As long as everything goes to plan, the Brighton marathon in April should be my first marathon and the following is a rough idea of what I would like to achieve:

1) An obvious one, finish image

2) Finish by running across the line.

3) To run the whole distance.

4) Finish in under four hours.

I've run 13.1 miles quite a few times and the longest I have run is 18 miles. From the chip timed races I have done for 10k and HM, the times do equate to under 4 hours based on the McMillan calculator and that is why I put the fourth point, but the first is the most important. I've also entered the Berlin marathon image so sub four could wait until then if need be.

Anyway, the reason for this post. I want to be as prepared as possible for when I start training proper, but I have been reading that there are so many different plan's, one thread about heart rate should be factored in, nutrition etc etc. To be honest, I'm lost.

I've got Shades training plan, but is there anything else I should be looking at plan wise? Also, how can I sort nutritian out and are there any good books that I should read?
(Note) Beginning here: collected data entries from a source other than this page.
(** [Run]: [wait.BackoffUntil] calls [ListAndWatch] and waits, until it is stopped.
    The error handler only logs. *)
Definition Run (pages : nat) : M W reflecting unit :=
  forever (fun _ =>
    let! stop := look stopped in
    if (stop : bool) then ret (inr tt)
    else
      let! _ := ListAndWatch pages in
      let! stop := call Backoff in
      if (stop : bool) then ret (inr tt) else ret (inl tt)) tt.

End loops.
End reflector.
Arguments handler : clear implicits.
Arguments handled : clear implicits.
Arguments reflecting : clear implicits.

(** ** Properties of RetryWithDeadline *)

(** The answers to retryable errors at the times [ts]. *)
Fixpoint answers (ts : list Z) (r : retryWithDeadlineImpl) : list bool :=
  match ts with
  | [] => []
  | t :: ts =>
      let '(r, again) := ShouldRetry t (After true t t t r) in again :: answers ts r
  end.

(** Each time comes less than [d] after the one before. *)
Fixpoint close_together (d t : Z) (ts : list Z) : Prop :=
  match ts with
  | [] => True
  | t' :: ts => t <= t' < t + d /\ close_together d t' ts
  end.

Lemma answer_within max d t0 last t :
  0 < t0 -> t0 <= last -> last <= t < last + d -> 0 < max < MaxInt64 -> d <= MaxInt64 ->
  ShouldRetry t (After true t t t (mkRetry t0 last max d)) =
    (if t - t0 <=? max then (mkRetry t0 t max d, true) else (mkRetry 0 0 max d, false)).
Proof.
  intros H0 Hl Ht Hm Hd. unfold After, ShouldRetry. cbn [minResetPeriod maxRetryDuration firstErrorTime lastErrorTime].
  replace (d <=? time_sub t last) with false by (symmetry; apply Z.leb_gt; unfold time_sub, MaxInt64, MinInt64 in *; lia).
  cbn [firstErrorTime]. replace (t0 =? 0) with false by (symmetry; apply Z.eqb_neq; lia).
  cbn [firstErrorTime maxRetryDuration]. replace (max <=? 0) with false by (symmetry; apply Z.leb_gt; lia).
  assert (Heq : (time_sub t t0 <=? max) = (t - t0 <=? max)).
  { apply eq_iff_eq_true. rewrite !Z.leb_le. unfold time_sub, MaxInt64, MinInt64 in *. lia. }
  rewrite Heq. by destruct (t - t0 <=? max).
Qed.

(** Internal errors are retried until the deadline.  In a burst of errors, each
    less than [minResetPeriod] after the one before, every error at most
    [maxRetryDuration] after the first is retried and the first later one is not,
    whenever the burst starts and however many errors it has. *)
Theorem retry_until_deadline max d t0 ts t :
  0 < max < MaxInt64 -> 0 < d <= t0 -> d <= MaxInt64 ->
  close_together d t0 (ts ++ [t]) -> Forall (fun t' => t' - t0 <= max) ts -> max < t - t0 ->
  answers (t0 :: ts ++ [t]) (NewRetryWithDeadline max d) = true :: ((fun _ => true) <$> ts) ++ [false].
Proof.
  intros Hm Hd Hd' Hc Hin Hout. cbn [answers].
  assert (Hfirst : ShouldRetry t0 (After true t0 t0 t0 (NewRetryWithDeadline max d)) = (mkRetry t0 t0 max d, true)).
  { unfold After, ShouldRetry, NewRetryWithDeadline. cbn [minResetPeriod maxRetryDuration firstErrorTime lastErrorTime].
    replace (d <=? time_sub t0 0) with true by (symmetry; apply Z.leb_le; unfold time_sub, MaxInt64, MinInt64 in *; lia).
    cbn. replace (max <=? 0) with false by (symmetry; apply Z.leb_gt; lia).
    rewrite time_sub_exact by (unfold in_int64, MaxInt64, MinInt64; lia). rewrite Z.sub_diag.
    by replace (0 <=? max) with true by (symmetry; apply Z.leb_le; lia). }
  rewrite Hfirst. f_equal. clear Hfirst.
  assert (Hgen : forall last, t0 <= last -> close_together d last (ts ++ [t]) ->
    answers (ts ++ [t]) (mkRetry t0 last max d) = ((fun _ => true) <$> ts) ++ [false]); [|apply Hgen; [lia|done]].
  clear Hc. induction Hin as [|t1 ts H1 Hin IH]; intros last Hl [Ht Hc]; cbn [app fmap list_fmap answers].
  - rewrite answer_within by lia. by replace (t - t0 <=? max) with false by (symmetry; apply Z.leb_gt; lia).
  - rewrite answer_within by lia. replace (t1 - t0 <=? max) with true by (symmetry; apply Z.leb_le; lia).
    f_equal. apply IH; [lia|done].
Qed.

(** Errors at 100, 130 and 155 s, with a minute each way. *)
Lemma retry_until_deadline_witness :
  answers [100 * Second; 130 * Second; 155 * Second; 170 * Second] (NewRetryWithDeadline Minute Minute)
  = [true; true; true; false].
Proof.
  apply (retry_until_deadline Minute Minute (100 * Second) [130 * Second; 155 * Second] (170 * Second));
    unfold Minute, Second, Millisecond, Microsecond, Nanosecond, MaxInt64; cbn; try lia.
  repeat constructor; cbn; lia.
Defined.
I just don't want to get to December/January and think 'Right, what do I do!'!

If anyone says 'Run' to that last sentence........image

Comments

  • read the Big Book of Endurance it'll tell 90% of what you want to know.

    I think plans are a very individual thing, so find a few then use these as a basis to form your own to fit you and your lifestyle.

    hal higdon, full first are decent plans

  • What's your age, what's your resting heart rate, how many miles are you logging just now and why not just look at the RW plans? They're all more than adequate. Enjoy, now Run!!!!

  • I believe the real key is developing good habits: people on other threads have talked about "consistent consistency"...getting out there and routinely, and progressively "doing it". I would be looking for a long run at the weekend, and a medium-long run midweek: these would gradually increase in length, and intensity. And lots of other miles.

    There are indeed lots of plans out there: many of these will do the trick, but only with that constant commitment over the next 4 or 5 months. I coach a couple of people and the most frustrating thing is the lack of that "consistent consistency"..."I was too tired/a friend persuaded me to go the pictures/pub/shopping" etc.
    Progress is rarely a straight line. There are always bumps in the road, but you can make the choice to keep looking ahead.
  • Sleaver - I'm in a very similar position to you in the fact that I have run at least 13.1 in most of my recent LSR with the most about 19. My first marathon is Manchester in April so I have also been looking for a training plan. As people have stated previously here it's a case of finding a plan that suits you and tweaking it a bit if necessary. I have ended up choosing the Hal Higden advanced 2. However, due to my current mileage I am going to start at week 9 (of 18) and double up each week. My targets for Manchester are the same as your 4 above. I have already found people on here are very knowledgeable and helpful and intend to use their advice and opinions to complement my training plan.

    Good luck
  • Sleaver



    I think reading some books on training principles is a good idea - but I know what you mean when you say that there are so many plans out there that it is easy to get lost and confused....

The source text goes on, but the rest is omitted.